ABOUT THIS TASK ▸ Reproduce the data exactly.

SUPPLIED DATA Block Start

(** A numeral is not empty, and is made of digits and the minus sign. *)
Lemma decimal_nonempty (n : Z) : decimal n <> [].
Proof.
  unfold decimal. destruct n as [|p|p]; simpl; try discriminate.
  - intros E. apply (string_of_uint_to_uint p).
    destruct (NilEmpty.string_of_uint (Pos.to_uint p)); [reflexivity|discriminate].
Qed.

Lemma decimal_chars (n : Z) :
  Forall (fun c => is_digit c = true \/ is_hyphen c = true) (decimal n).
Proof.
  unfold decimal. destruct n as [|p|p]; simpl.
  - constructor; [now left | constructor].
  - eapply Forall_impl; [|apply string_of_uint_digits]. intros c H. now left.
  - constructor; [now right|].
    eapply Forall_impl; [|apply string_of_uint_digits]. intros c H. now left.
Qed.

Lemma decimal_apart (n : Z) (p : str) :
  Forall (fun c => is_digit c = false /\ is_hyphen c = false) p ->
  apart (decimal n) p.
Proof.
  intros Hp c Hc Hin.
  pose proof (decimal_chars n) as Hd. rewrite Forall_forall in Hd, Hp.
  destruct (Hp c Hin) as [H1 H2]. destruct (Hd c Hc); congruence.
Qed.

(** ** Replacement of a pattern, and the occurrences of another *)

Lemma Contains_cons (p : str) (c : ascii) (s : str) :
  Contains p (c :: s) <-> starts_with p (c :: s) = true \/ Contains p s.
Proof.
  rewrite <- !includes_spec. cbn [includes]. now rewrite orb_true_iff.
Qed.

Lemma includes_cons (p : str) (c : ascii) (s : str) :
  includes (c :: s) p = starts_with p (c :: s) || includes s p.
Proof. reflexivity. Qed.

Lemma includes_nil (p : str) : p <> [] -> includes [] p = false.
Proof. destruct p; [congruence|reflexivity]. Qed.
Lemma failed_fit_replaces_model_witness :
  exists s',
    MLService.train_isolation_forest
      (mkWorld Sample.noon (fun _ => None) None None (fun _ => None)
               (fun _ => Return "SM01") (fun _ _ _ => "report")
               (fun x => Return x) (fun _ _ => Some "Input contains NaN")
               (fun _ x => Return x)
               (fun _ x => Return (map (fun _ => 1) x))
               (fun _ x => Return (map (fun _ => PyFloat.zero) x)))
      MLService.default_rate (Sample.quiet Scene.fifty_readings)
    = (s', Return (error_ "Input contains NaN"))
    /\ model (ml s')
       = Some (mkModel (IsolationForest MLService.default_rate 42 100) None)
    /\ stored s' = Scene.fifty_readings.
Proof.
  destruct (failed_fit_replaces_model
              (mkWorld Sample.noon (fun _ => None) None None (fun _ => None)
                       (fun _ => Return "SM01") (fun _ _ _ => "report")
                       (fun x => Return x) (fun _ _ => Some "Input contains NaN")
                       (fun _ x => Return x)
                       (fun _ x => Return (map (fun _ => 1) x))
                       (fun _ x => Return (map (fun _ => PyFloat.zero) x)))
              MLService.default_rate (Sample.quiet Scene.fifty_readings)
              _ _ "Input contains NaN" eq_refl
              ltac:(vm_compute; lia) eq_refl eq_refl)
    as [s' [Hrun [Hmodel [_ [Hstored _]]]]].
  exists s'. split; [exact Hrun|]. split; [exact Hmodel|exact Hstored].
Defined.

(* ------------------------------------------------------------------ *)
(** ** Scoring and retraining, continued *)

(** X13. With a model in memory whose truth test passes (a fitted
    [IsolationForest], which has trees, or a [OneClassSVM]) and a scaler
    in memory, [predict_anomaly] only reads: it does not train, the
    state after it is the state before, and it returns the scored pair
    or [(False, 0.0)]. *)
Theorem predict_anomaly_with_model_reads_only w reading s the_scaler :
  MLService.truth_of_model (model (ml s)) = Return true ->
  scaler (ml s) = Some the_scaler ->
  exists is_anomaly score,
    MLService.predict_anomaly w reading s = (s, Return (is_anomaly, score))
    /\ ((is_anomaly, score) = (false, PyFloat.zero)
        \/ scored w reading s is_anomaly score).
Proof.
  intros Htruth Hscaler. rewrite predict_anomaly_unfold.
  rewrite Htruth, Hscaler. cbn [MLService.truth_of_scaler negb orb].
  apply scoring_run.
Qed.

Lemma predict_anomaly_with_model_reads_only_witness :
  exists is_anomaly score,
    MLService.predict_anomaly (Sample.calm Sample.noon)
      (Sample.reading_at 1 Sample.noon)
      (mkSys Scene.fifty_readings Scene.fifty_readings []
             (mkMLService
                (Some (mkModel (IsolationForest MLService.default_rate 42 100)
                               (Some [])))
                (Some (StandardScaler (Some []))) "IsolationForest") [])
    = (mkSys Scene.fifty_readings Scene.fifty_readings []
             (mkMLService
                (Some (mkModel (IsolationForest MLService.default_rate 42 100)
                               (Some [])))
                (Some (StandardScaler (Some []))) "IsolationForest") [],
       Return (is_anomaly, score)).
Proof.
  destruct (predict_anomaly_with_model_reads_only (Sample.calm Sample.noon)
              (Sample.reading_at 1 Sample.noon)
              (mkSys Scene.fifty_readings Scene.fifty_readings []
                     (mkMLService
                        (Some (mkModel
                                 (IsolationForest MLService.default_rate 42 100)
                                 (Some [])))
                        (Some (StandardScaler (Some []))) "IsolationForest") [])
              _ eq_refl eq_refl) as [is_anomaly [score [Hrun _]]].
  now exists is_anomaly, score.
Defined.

SUPPLIED DATA Block End

RESPONSE FOR THIS EXERCISE ▸
(** A numeral is not empty, and is made of digits and the minus sign. *)
Lemma decimal_nonempty (n : Z) : decimal n <> [].
Proof.
  unfold decimal. destruct n as [|p|p]; simpl; try discriminate.
  - intros E. apply (string_of_uint_to_uint p).
    destruct (NilEmpty.string_of_uint (Pos.to_uint p)); [reflexivity|discriminate].
Qed.

Lemma decimal_chars (n : Z) :
  Forall (fun c => is_digit c = true \/ is_hyphen c = true) (decimal n).
Proof.
  unfold decimal. destruct n as [|p|p]; simpl.
  - constructor; [now left | constructor].
  - eapply Forall_impl; [|apply string_of_uint_digits]. intros c H. now left.
  - constructor; [now right|].
    eapply Forall_impl; [|apply string_of_uint_digits]. intros c H. now left.
Qed.

Lemma decimal_apart (n : Z) (p : str) :
  Forall (fun c => is_digit c = false /\ is_hyphen c = false) p ->
  apart (decimal n) p.
Proof.
  intros Hp c Hc Hin.
  pose proof (decimal_chars n) as Hd. rewrite Forall_forall in Hd, Hp.
  destruct (Hp c Hin) as [H1 H2]. destruct (Hd c Hc); congruence.
Qed.

(** ** Replacement of a pattern, and the occurrences of another *)

Lemma Contains_cons (p : str) (c : ascii) (s : str) :
  Contains p (c :: s) <-> starts_with p (c :: s) = true \/ Contains p s.
Proof.
  rewrite <- !includes_spec. cbn [includes]. now rewrite orb_true_iff.
Qed.

Lemma includes_cons (p : str) (c : ascii) (s : str) :
  includes (c :: s) p = starts_with p (c :: s) || includes s p.
Proof. reflexivity. Qed.

Lemma includes_nil (p : str) : p <> [] -> includes [] p = false.
Proof. destruct p; [congruence|reflexivity]. Qed.
Lemma failed_fit_replaces_model_witness :
  exists s',
    MLService.train_isolation_forest
      (mkWorld Sample.noon (fun _ => None) None None (fun _ => None)
               (fun _ => Return "SM01") (fun _ _ _ => "report")
               (fun x => Return x) (fun _ _ => Some "Input contains NaN")
               (fun _ x => Return x)
               (fun _ x => Return (map (fun _ => 1) x))
               (fun _ x => Return (map (fun _ => PyFloat.zero) x)))
      MLService.default_rate (Sample.quiet Scene.fifty_readings)
    = (s', Return (error_ "Input contains NaN"))
    /\ model (ml s')
       = Some (mkModel (IsolationForest MLService.default_rate 42 100) None)
    /\ stored s' = Scene.fifty_readings.
Proof.
  destruct (failed_fit_replaces_model
              (mkWorld Sample.noon (fun _ => None) None None (fun _ => None)
                       (fun _ => Return "SM01") (fun _ _ _ => "report")
                       (fun x => Return x) (fun _ _ => Some "Input contains NaN")
                       (fun _ x => Return x)
                       (fun _ x => Return (map (fun _ => 1) x))
                       (fun _ x => Return (map (fun _ => PyFloat.zero) x)))
              MLService.default_rate (Sample.quiet Scene.fifty_readings)
              _ _ "Input contains NaN" eq_refl
              ltac:(vm_compute; lia) eq_refl eq_refl)
    as [s' [Hrun [Hmodel [_ [Hstored _]]]]].
  exists s'. split; [exact Hrun|]. split; [exact Hmodel|exact Hstored].
Defined.

(* ------------------------------------------------------------------ *)
(** ** Scoring and retraining, continued *)

(** X13. With a model in memory whose truth test passes (a fitted
    [IsolationForest], which has trees, or a [OneClassSVM]) and a scaler
    in memory, [predict_anomaly] only reads: it does not train, the
    state after it is the state before, and it returns the scored pair
    or [(False, 0.0)]. *)
Theorem predict_anomaly_with_model_reads_only w reading s the_scaler :
  MLService.truth_of_model (model (ml s)) = Return true ->
  scaler (ml s) = Some the_scaler ->
  exists is_anomaly score,
    MLService.predict_anomaly w reading s = (s, Return (is_anomaly, score))
    /\ ((is_anomaly, score) = (false, PyFloat.zero)
        \/ scored w reading s is_anomaly score).
Proof.
  intros Htruth Hscaler. rewrite predict_anomaly_unfold.
  rewrite Htruth, Hscaler. cbn [MLService.truth_of_scaler negb orb].
  apply scoring_run.
Qed.

Lemma predict_anomaly_with_model_reads_only_witness :
  exists is_anomaly score,
    MLService.predict_anomaly (Sample.calm Sample.noon)
      (Sample.reading_at 1 Sample.noon)
      (mkSys Scene.fifty_readings Scene.fifty_readings []
             (mkMLService
                (Some (mkModel (IsolationForest MLService.default_rate 42 100)
                               (Some [])))
                (Some (StandardScaler (Some []))) "IsolationForest") [])
    = (mkSys Scene.fifty_readings Scene.fifty_readings []
             (mkMLService
                (Some (mkModel (IsolationForest MLService.default_rate 42 100)
                               (Some [])))
                (Some (StandardScaler (Some []))) "IsolationForest") [],
       Return (is_anomaly, score)).
Proof.
  destruct (predict_anomaly_with_model_reads_only (Sample.calm Sample.noon)
              (Sample.reading_at 1 Sample.noon)
              (mkSys Scene.fifty_readings Scene.fifty_readings []
                     (mkMLService
                        (Some (mkModel
                                 (IsolationForest MLService.default_rate 42 100)
                                 (Some [])))
                        (Some (StandardScaler (Some []))) "IsolationForest") [])
              _ eq_refl eq_refl) as [is_anomaly [score [Hrun _]]].
  now exists is_anomaly, score.
Defined.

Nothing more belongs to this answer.